Tetanus is also known as “lock jaw” because the jaw can become clenched so badly that it prevents the baby from eating or swallowing. However, tetanus doesn’t only occur around the jaw area but can cause a tightening of all the muscles within the body. Tetanus enters the body through any open wounds.

Pertussis is also known as “whooping cough” and causes babies to have a very bad cough for several weeks. Worse than the cough though, pertussis can cause brain damage, pneumonia and seizures.

The DTap vaccine is given several times throughout a child’s first five to six years. The ages this vaccine is given are: 2 months, 4 months, 6 months, 15 – 18 months, and 4 – 6 years.

The Hib Vaccination

Hib is a short form for Haemophilus Influenzae type b. This is another serious disease that is caused by bacteria. If a child should become infected with Hib it can lead to pneumonia, severe swelling in the throat, a thin covering over the heart, blood infections, as well as joint and bone infections. The Hib vaccination is also given several times throughout the baby’s first year. The times this vaccination is administered are: 2 months, 4 months, 6 months, and 12 – 15 months.

The Hepatitis B Vaccine

Hepatitis B is a very serious disease that is caused by a virus. Should a child contract this disease, they may experience some short-term illnesses such as diarrhea, vomiting, loss of appetite, and jaundice. However, Hepatitis B can have even more serious long-term effects such as liver damage, including liver cancer. The Hepatitis B vaccine is given at 3 different times. These are when the baby is approximately 2 months of age, 1 – 4 months of age, and 6 – 18 months of age. It’s very important that the first two doses are given at least one month after the first was given.

The MMR Vaccine

The MMR vaccine protects your child against the mumps, measles, and rubella. Mumps is a viral infection that can cause some mild discomfort such as fever, headache, and swelling of the glands. However, the mumps can also cause much more serious conditions such as meningitis and swelling of the testicles and ovaries.

Measles is another very serious disease that is also highly contagious. While the usual symptoms include a rash, fever, runny nose, and cough. Measles though can also cause very serious illnesses. These include ear infections, seizures, pneumonia, and brain damage.

Rubella, also known as German Measles, presents itself as a red rash that begins on the face. Swelling of the lymph nodes and a mild fever are other symptoms that are also present. Rubella can also show up with no symptoms but it’s generally a mild sickness that will run its own course in just a few days. The people most at risk for contracting rubella are pregnant women. Should rubella become a problem during pregnancy, it can cause serious harm for the woman and fetus, including miscarriage and birth defects.

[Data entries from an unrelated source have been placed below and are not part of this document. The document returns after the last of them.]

Lemma bitmap_tests_see_prefix_witness :
  (forall i, 0 <= i < 68 -> bit [ALL_ONES; 0xf] i = true)
  /\ forall i, 0 <= i < 68 -> bit [ALL_ONES; 0xf] i = bit [ALL_ONES; 0xff] i.
Proof.
  assert (words_ok [ALL_ONES; 0xf]) as H1 by (repeat (apply Forall_cons; split; [split; done|]); done).
  assert (words_ok [ALL_ONES; 0xff]) as H2 by (repeat (apply Forall_cons; split; [split; done|]); done).
  destruct (bitmap_tests_see_prefix [ALL_ONES; 0xf] [ALL_ONES; 0xff] 68 H1 H2 ltac:(lia)) as (_ & Hf & He & _).
  split; [apply Hf|apply He]; reflexivity.
Defined.

(** The bits of [slow_bitmap_and] and its relatives. *)
Lemma slow_bitmap_and_fst dst bitmap1 bitmap2 bits :
  (slow_bitmap_and dst bitmap1 bitmap2 bits).1
  = for_words (Z.to_nat (BITS_TO_LONGS bits)) 0 (fun k => word bitmap1 k .& word bitmap2 k) dst.
Proof. unfold slow_bitmap_and. rewrite <- (for_words_or_fst _ _ _ _ 0). by destruct (for_words_or _ _ _ _ _). Qed.

Lemma slow_bitmap_and_snd dst bitmap1 bitmap2 bits :
  (slow_bitmap_and dst bitmap1 bitmap2 bits).2
  = any_word (Z.to_nat (BITS_TO_LONGS bits)) 0 (fun k => nz (word bitmap1 k .& word bitmap2 k)).
Proof.
  unfold slow_bitmap_and. rewrite <- (orb_false_l (any_word _ _ _)).
  rewrite <- (for_words_or_snd _ _ _ dst 0). by destruct (for_words_or _ _ _ _ _).
Qed.

Lemma slow_bitmap_andnot_fst dst bitmap1 bitmap2 bits :
  (slow_bitmap_andnot dst bitmap1 bitmap2 bits).1
  = for_words (Z.to_nat (BITS_TO_LONGS bits)) 0 (fun k => word bitmap1 k .& u64 (.~ word bitmap2 k)) dst.
Proof. unfold slow_bitmap_andnot. rewrite <- (for_words_or_fst _ _ _ _ 0). by destruct (for_words_or _ _ _ _ _). Qed.

Lemma length_for_words n k f dst : length (for_words n k f dst) = length dst.
Proof. revert k dst. induction n as [|n IH]; intros k dst; simpl; [done|]. by rewrite IH, length_set_word. Qed.

Lemma bits_to_longs_floor bits : 0 <= bits ->
  BITS_TO_LONGS bits = bits / 64 + (if nz (bits mod 64) then 1 else 0).
Proof.
  intros Hb. unfold BITS_TO_LONGS, BITS_PER_LONG.
  pose proof (Z.div_mod bits 64 ltac:(lia)). pose proof (Z.mod_pos_bound bits 64 ltac:(lia)).
  pose proof (Z.div_mod (bits + 64 - 1) 64 ltac:(lia)). pose proof (Z.mod_pos_bound (bits + 64 - 1) 64 ltac:(lia)).
  destruct (nz (bits mod 64)) eqn:E; [apply nz_true in E|apply nz_false in E]; lia.
Qed.

Lemma slow_bitmap_complement_bit dst src bits i :
  BITS_TO_LONGS bits <= Z.of_nat (length dst) -> 0 <= i < bits ->
  bit (slow_bitmap_complement dst src bits) i = negb (bit src i).
Proof.
  intros Hl Hi. rewrite bits_to_longs_floor in Hl by lia. unfold slow_bitmap_complement, BITS_PER_LONG.
  pose proof (Z.div_mod bits 64 ltac:(lia)). pose proof (Z.mod_pos_bound bits 64 ltac:(lia)).
  pose proof (Z.div_mod i 64 ltac:(lia)). pose proof (Z.mod_pos_bound i 64 ltac:(lia)).
  assert (0 <= i / 64 <= bits / 64) as Hq by (split; [apply Z.div_pos|apply Z.div_le_mono]; lia).
  destruct (nz (bits mod 64)) eqn:E; [apply nz_true in E|apply nz_false in E].
  - rewrite bit_set_word by (rewrite ?length_for_words; lia). rewrite !bit_at.
    destruct (Z.eqb_spec (i / 64) (bits / 64)) as [Ei|].
    + rewrite Z.land_spec, last_word_mask_testbit by lia. zbits_norm. rewrite Ei. zbits_cases. btauto.
    + rewrite for_words_word by lia. zbits_cases. zbits_norm. by zbits_cases.
  - rewrite !bit_at, for_words_word by lia. zbits_cases. zbits_norm. by zbits_cases.
Qed.

(** The word-wise operations compute the intersection, union, symmetric
    difference, difference and complement of the bitmaps, bit by bit over the
    first [bits] bits. *)
Theorem bitmap_boolean_algebra dst b1 b2 bits i :
  BITS_TO_LONGS bits <= Z.of_nat (length dst) -> 0 <= i < bits ->
  bit (slow_bitmap_and dst b1 b2 bits).1 i = bit b1 i && bit b2 i
  /\ bit (slow_bitmap_or dst b1 b2 bits) i = bit b1 i || bit b2 i
  /\ bit (slow_bitmap_xor dst b1 b2 bits) i = xorb (bit b1 i) (bit b2 i)
  /\ bit (slow_bitmap_andnot dst b1 b2 bits).1 i = bit b1 i && negb (bit b2 i)
  /\ bit (slow_bitmap_complement dst b1 bits) i = negb (bit b1 i).
Proof.
  intros Hl Hi. pose proof (Z.mod_pos_bound i 64 ltac:(lia)).
  rewrite slow_bitmap_and_fst, slow_bitmap_andnot_fst, slow_bitmap_complement_bit by done.
  unfold slow_bitmap_or, slow_bitmap_xor. rewrite !for_words_bit by done.
  rewrite !bit_at, !Z.land_spec, Z.lor_spec, Z.lxor_spec. zbits_norm. by zbits_cases.
Qed.

Lemma bitmap_boolean_algebra_witness :
  bit (slow_bitmap_andnot [0; 0] [0; 7] [0; 2] 66).1 64 = true
  /\ bit (slow_bitmap_complement [0; 0] [0; 7] 66) 65 = false.
Proof.
  split.
  - destruct (bitmap_boolean_algebra [0; 0] [0; 7] [0; 2] 66 64) as (_ & _ & _ & -> & _); [done|lia|reflexivity].
  - destruct (bitmap_boolean_algebra [0; 0] [0; 7] [0; 2] 66 65) as (_ & _ & _ & _ & ->); [done|lia|reflexivity].
Defined.

(** The result of the conjunction is an intersection test of whole words. *)
Lemma slow_bitmap_and_whole_words dst b1 b2 bits :
  (slow_bitmap_and dst b1 b2 bits).2 = slow_bitmap_intersects b1 b2 (64 * BITS_TO_LONGS bits).
Proof.
  rewrite slow_bitmap_and_snd. unfold slow_bitmap_intersects.
  change BITS_PER_LONG with 64. rewrite (Z.mul_comm 64), Z.div_mul, Z.mod_mul by lia.
  by destruct (any_word _ _ _).
Qed.

(** The result of [slow_bitmap_and] tells whether the bitmaps share a bit
    among all the words the operation touches. That range goes beyond the
    first [bits] bits: overlapping unused bits of the last word make the
    result true for two bitmaps that do not intersect. *)
Theorem bitmap_and_result_sees_unused_bits dst b1 b2 bits : words_ok b1 -> words_ok b2 -> 0 <= bits ->
  (slow_bitmap_and dst b1 b2 bits).2 = true
  <-> exists i, 0 <= i < 64 * BITS_TO_LONGS bits /\ bit b1 i && bit b2 i = true.
Proof.
  intros H1 H2 Hb. rewrite slow_bitmap_and_whole_words.
  rewrite bits_to_longs_floor by lia. pose proof (Z.div_pos bits 64 Hb ltac:(lia)).
  set (n := 64 * _). assert (0 <= n) as Hn by (unfold n; destruct (nz _); lia). clearbody n.
  pose proof (slow_bitmap_intersects_iff b1 b2 n H1 H2 Hn) as HI. split.
  - intros Ht. destruct (decide (Exists (fun i => bit b1 i && bit b2 i = true) (seqZ 0 n))) as [HE|HE].
    + apply Exists_exists in HE as (i & Hi%elem_of_seqZ & Hi'). exists i. split; [lia|done].
    + rewrite (proj2 HI) in Ht; [done|]. intros i Hi. apply not_true_iff_false. intros Hi'.
      apply HE, Exists_exists. exists i. split; [apply elem_of_seqZ; lia|done].
  - intros (i & Hi & Hi'). apply not_false_iff_true. intros Hf.
    rewrite (proj1 HI Hf i Hi) in Hi'. done.
Qed.

Lemma bitmap_and_result_sees_unused_bits_witness :
  (slow_bitmap_and [0; 0] [0; 8] [0; 8] 66).2 = true /\ slow_bitmap_intersects [0; 8] [0; 8] 66 = false.
Proof.
  split; [|reflexivity]. apply bitmap_and_result_sees_unused_bits;
    [repeat constructor; simpl; lia..|lia|].
  exists 67. split; [vm_compute; split; congruence|reflexivity].
Defined.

The MMR vaccine is given only twice. The first injection is any time when the baby is between the ages of 12 – 15 months old. The second dosage is usually given during the ages of 4 – 6. The second dose can actually be administered at any time, as long as it falls 28 days after the first dose.

The IPV Vaccine

The IPV vaccine protects children against polio. Polio is an illness that can cause no problems, or such severe problems as paralysis. Another worry with polio is that it’s very easy to contract because it’s a virus that enters through the mouth. The IPV vaccine is given at 4 different times. These times are during the ages: 2 months, 4 months, 6 – 18 months, and 4 – 6 years.

The Pneumococcal Conjugate Vaccine

This vaccine protects against streptococcus pneumoniae bacteria, which is the leading cause of meningitis in the United States. The times this vaccine should be given are: 2 months, 4 months, 6 months, and 12 – 15 months.